Isaac felt genuine nausea rise and had to brace one hand against the table for stability.

"Envy," she said after a necessary pause to let that sink in. "Imitation and replacement."

She tilted her head thoughtfully.

"Envy practitioners don't simply want what you have. They want to be you. They steal your appearance, your voice, your relationships, your position in the world. Eventually even the people around you forget who you actually were."

"And the cost?" Isaac asked.

"Identity," she answered softly. "After wearing so many masks, stealing so many lives, there's no original face left underneath."

The silence stretched uncomfortably.

"Pride," Melissa said finally, and her tone became even more careful.

She chose each word with visible precision.

"Growth. Authority. Presence that commands reality itself."

"That sounds—" Isaac began.

"Dangerous," she finished for him. "Because the fuel doesn't come from within the practitioner."

She met his gaze directly.

"It comes from belief. From others believing in you."

The chill was immediate and profound.

"The more people believe in you, trust you, follow you—the stronger you become. Your power is literally sustained by faith."

Unbidden, Isaac thought of the entity that had watched him from the Deep Darkness. And something fundamental unsettled him: it hadn't seemed to depend on belief at all. It had simply existed, regardless of whether anyone acknowledged it.

"And when that belief breaks?" he asked quietly. "When people stop believing?"

Melissa didn't smile.

"The collapse is proportional to how high you'd climbed."

Heavy silence fell between them.

After a long moment, Isaac asked:

"And you? Which route?"

Melissa took her time responding, as if deciding how much to reveal.

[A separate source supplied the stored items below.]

Lemma from_elems_inj a b :
  Forall (λ e, 0 ≤ e < BABY_BEAR_P) a → Forall (λ e, 0 ≤ e < BABY_BEAR_P) b →
  from_elems a = from_elems b → a = b.
Proof. intros Ha Hb E. by rewrite <- (to_from_elems a), <- (to_from_elems b), E. Qed.

(** The 24-byte anchor form keeps the first six field elements. *)
Lemma to_anchor_from_elems a :
  to_anchor (from_elems a) = from_elems (take 6 a).
Proof.
  unfold to_anchor, from_elems, TRUNCATED_DIGEST_BYTES.
  do 6 (destruct a as [|? a]; [done|]). cbn. by rewrite take_0.
Qed.

(** ** Hash inputs *)

Lemma hash_felts_digest `{PoseidonLaws} domain parts :
  length (hash_felts domain parts) = DIGEST_BYTES ∧
  is_canonical (hash_felts domain parts) = true.
Proof.
  unfold hash_felts. split.
  - by rewrite length_from_elems, hash_iter_length.
  - apply is_canonical_from_elems, hash_iter_canonical.
Qed.

(** Equal digests come from equal inputs or exhibit a collision of the sponge
    on the two inputs at hand. *)
Lemma hash_felts_inj `{PoseidonLaws} d1 p1 d2 p2 :
  hash_felts d1 p1 = hash_felts d2 p2 →
  hash_input d1 p1 = hash_input d2 p2 ∨
  collides (hash_input d1 p1) (hash_input d2 p2).
Proof.
  unfold hash_felts. intros E.
  apply from_elems_inj in E; [|apply hash_iter_canonical..].
  destruct (decide (hash_input d1 p1 = hash_input d2 p2)); [by left|by right].
Qed.

Lemma hash_felts_anchor_inj `{PoseidonLaws} d1 p1 d2 p2 :
  to_anchor (hash_felts d1 p1) = to_anchor (hash_felts d2 p2) →
  hash_input d1 p1 = hash_input d2 p2 ∨
  collides_prefix 6 (hash_input d1 p1) (hash_input d2 p2).
Proof.
  unfold hash_felts. rewrite !to_anchor_from_elems. intros E.
  apply from_elems_inj in E; [|apply Forall_take, hash_iter_canonical..].
  destruct (decide (hash_input d1 p1 = hash_input d2 p2)); [by left|by right].
Qed.

(** A concrete sponge for the witnesses: a weighted checksum spread over eight
    elements. It satisfies the documented laws and separates small inputs. *)
Definition demo_sponge : Poseidon := λ x,
  (λ i : nat, foldl (λ acc e, (acc * (31 + Z.of_nat i) + e + 7) mod BABY_BEAR_P)
                    (Z.of_nat i) x mod BABY_BEAR_P)
    <$> seq 1 DIGEST_ELEMS.

Lemma demo_sponge_laws : PoseidonLaws demo_sponge.
Proof.
  split; intros x; unfold hash_iter, demo_sponge.
  - by rewrite length_fmap, length_seq.
  - apply Forall_fmap, Forall_forall. intros i _. by apply Z.mod_pos_bound.
Qed.

(** ** The kernel's loops compute the core encodings *)

Lemma kernel_bytes_loop fuel offset bs acc :
  (length bs ≤ fuel + offset)%nat →
  KernelHash.bytes_to_felts_loop fuel offset bs acc
    = acc ++ bytes_to_felts (drop offset bs).
Proof.
  revert offset acc. induction fuel as [|fuel IH]; intros offset acc Hf; cbn.
  { rewrite drop_ge by lia. by rewrite app_nil_r. }
  case_decide as Ho.
  - rewrite IH by lia. rewrite <- app_assoc. f_equal.
    unfold bytes_to_felts at 2. rewrite chunks_cons; [|lia|].
    2: { intros E. apply (f_equal length) in E. rewrite length_drop in E. cbn in E. lia. }
    rewrite fmap_cons. cbn [app]. unfold word_of_chunk, slice. rewrite drop_drop.
    destruct (Nat.le_gt_cases (offset + 3) (length bs)).
    + rewrite Nat.min_l by lia. replace (offset + 3 - offset)%nat with 3%nat by lia.
      by rewrite length_take_le by (rewrite length_drop; lia).
    + rewrite Nat.min_r by lia.
      rewrite !(take_ge (drop offset bs)) by (rewrite length_drop; lia).
      rewrite length_drop, (drop_ge bs (length bs)), (drop_ge bs (offset + 3)) by lia. done.
  - rewrite drop_ge by lia. by rewrite app_nil_r.
Qed.

Lemma kernel_bytes_to_felts bs : KernelHash.bytes_to_felts bs = bytes_to_felts bs.
Proof. unfold KernelHash.bytes_to_felts. rewrite kernel_bytes_loop by lia. by rewrite drop_0. Qed.

Lemma kernel_digest_to_felts d : length d = DIGEST_BYTES →
  KernelHash.digest_to_felts d = to_elems d.
Proof.
  unfold DIGEST_BYTES. intros Hd.
  do 32 (destruct d as [|? d]; [discriminate Hd|]). destruct d; [|discriminate Hd].
  reflexivity.
Qed.

Lemma random_limb_Some rng c rest :
  random_limb rng = Some (c, rest) → c < BABY_BEAR_P ∧ c ∈ rng ∧ ∀ x, x ∈ rest → x ∈ rng.
Proof.
  induction rng as [|x rng IH]; cbn; [done|].
  destruct (x <? BABY_BEAR_P) eqn:E; bool_props; intros; simplify_eq.
  - repeat split; [done|set_solver..].
  - destruct IH as (? & ? & ?); [done|]. repeat split; [done|set_solver..].
Qed.

Lemma random_limbs_Some n rng d : Forall is_u32 rng → random_limbs n rng = Some d →
  ∃ elems, length elems = n ∧ Forall (λ e, 0 ≤ e < BABY_BEAR_P) elems ∧ d = from_elems elems.
Proof.
  revert rng d. induction n as [|n IH]; intros rng d Hr; cbn.
  { intros [= <-]. by exists []. }
  destruct (random_limb rng) as [[c rest]|] eqn:E; cbn; [|done].
  intros H. inv_bind. simplify_eq.
  apply random_limb_Some in E as (Hc & Hin & Hsub). rewrite Forall_forall in Hr.
  destruct (IH rest a) as (elems & <- & HF & ->); [apply Forall_forall; eauto|done|].
  exists (c :: elems). split; [done|]. split; [|done]. constructor; [|done].
  specialize (Hr c Hin). unfold is_u32 in Hr. lia.
Qed.

#[global] Arguments le_val : simpl never.
#[global] Arguments le_bytes : simpl never.
#[global] Arguments chunks : simpl never.
#[global] Arguments to_elems : simpl never.
#[global] Arguments from_elems : simpl never.
#[global] Arguments bytes_to_felts : simpl never.
#[global] Arguments u64_to_felts : simpl never.
#[global] Arguments is_canonical : simpl never.
#[global] Arguments to_anchor : simpl never.

(** ** Properties *)

Lemma kernel_hash_felts `{Poseidon} domain parts :
  KernelHash.hash_felts domain parts = hash_felts domain parts.
Proof.
  unfold KernelHash.hash_felts, hash_felts, hash_input. by rewrite kernel_bytes_to_felts.
Qed.

(** the kernel's self-contained hash boundary is byte-identical to the core
    one: its [while] loops (three-byte words, four-byte limbs) always run to the
    end of their input and produce exactly the field elements of
    [bytes_to_felts] and [Digest::to_elems], so both crates hash the same
    sponge input for every domain and every parts list. *)
Theorem kernel_hash_matches_core `{Poseidon} :
  (∀ bs, KernelHash.bytes_to_felts bs = bytes_to_felts bs) ∧
  (∀ d, length d = DIGEST_BYTES → KernelHash.digest_to_felts d = to_elems d) ∧
  (∀ domain parts, KernelHash.hash_felts domain parts = hash_felts domain parts).
Proof.
  split; [exact kernel_bytes_to_felts|]. split; [exact kernel_digest_to_felts|].
  exact kernel_hash_felts.
Qed.

(** a canonical 32-byte digest is the unique canonical byte string of its
    field elements: re-encoding its elements gives the digest back, any other
    32-byte string with the same elements is a twin that [is_canonical] and
    deserialization reject, and rejection sampling over a [u32] stream only
    ever returns canonical digests. *)
Theorem canonical_digest_identity d : length d = DIGEST_BYTES → is_canonical d = true →
  from_elems (to_elems d) = d ∧
  (∀ d', length d' = DIGEST_BYTES → to_elems d' = to_elems d → d' ≠ d →
     is_canonical d' = false ∧ to_option (digest_deserialize d') = None) ∧
  digest_deserialize d = Ok d ∧
  (∀ rng r, Forall is_u32 rng → random_canonical rng = Some r →
     length r = DIGEST_BYTES ∧ is_canonical r = true).
Proof.
  intros Hd Hc. split; [by apply (from_to_elems d 8)|]. split; [|split].
  - intros d' Hd' He Hne. destruct (is_canonical d') eqn:Hc'.
    + destruct Hne. apply to_elems_inj; congruence.
    + split; [done|]. unfold digest_deserialize. by rewrite Hc'.
  - unfold digest_deserialize. by rewrite Hc.
  - intros rng r Hr Hrnd.
    destruct (random_limbs_Some _ _ _ Hr Hrnd) as (elems & HL & HF & ->).
    split; [by rewrite length_from_elems, HL|]. by apply is_canonical_from_elems.
Qed.

Lemma canonical_digest_identity_witness :
  from_elems (to_elems (zeros 32)) = zeros 32.
Proof.
  refine (proj1 (canonical_digest_identity (zeros 32) _ _)); reflexivity.
Defined.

"Sloth," she said at last.

Isaac looked around the deliberately unremarkable room with new understanding.

"The house," he murmured. "The way everything feels... deliberately ordinary and forgettable."

"Exactly," she confirmed. "Maximum efficiency. Minimum effort. Why waste energy on appearances when that energy could be conserved?"

She leaned back against the table.

"And yes. I feel the cost accumulating. Every single day."

She looked at him directly.

"That's why you matter to me, Isaac. Because recognizing that you were worth the effort of genuine attention required me to overcome my natural tendency toward complete apathy."

The oil lamp flickered uncertainly.

And Isaac understood, with a cold sensation spreading down his spine, that this wasn't generosity or friendship.

It was calculated investment.

And somehow, that realization was more frightening than any of the seven terrible routes she'd just described.

Because it meant she saw potential in him worth the cost of caring.

And he had absolutely no idea what she expected that investment to eventually produce.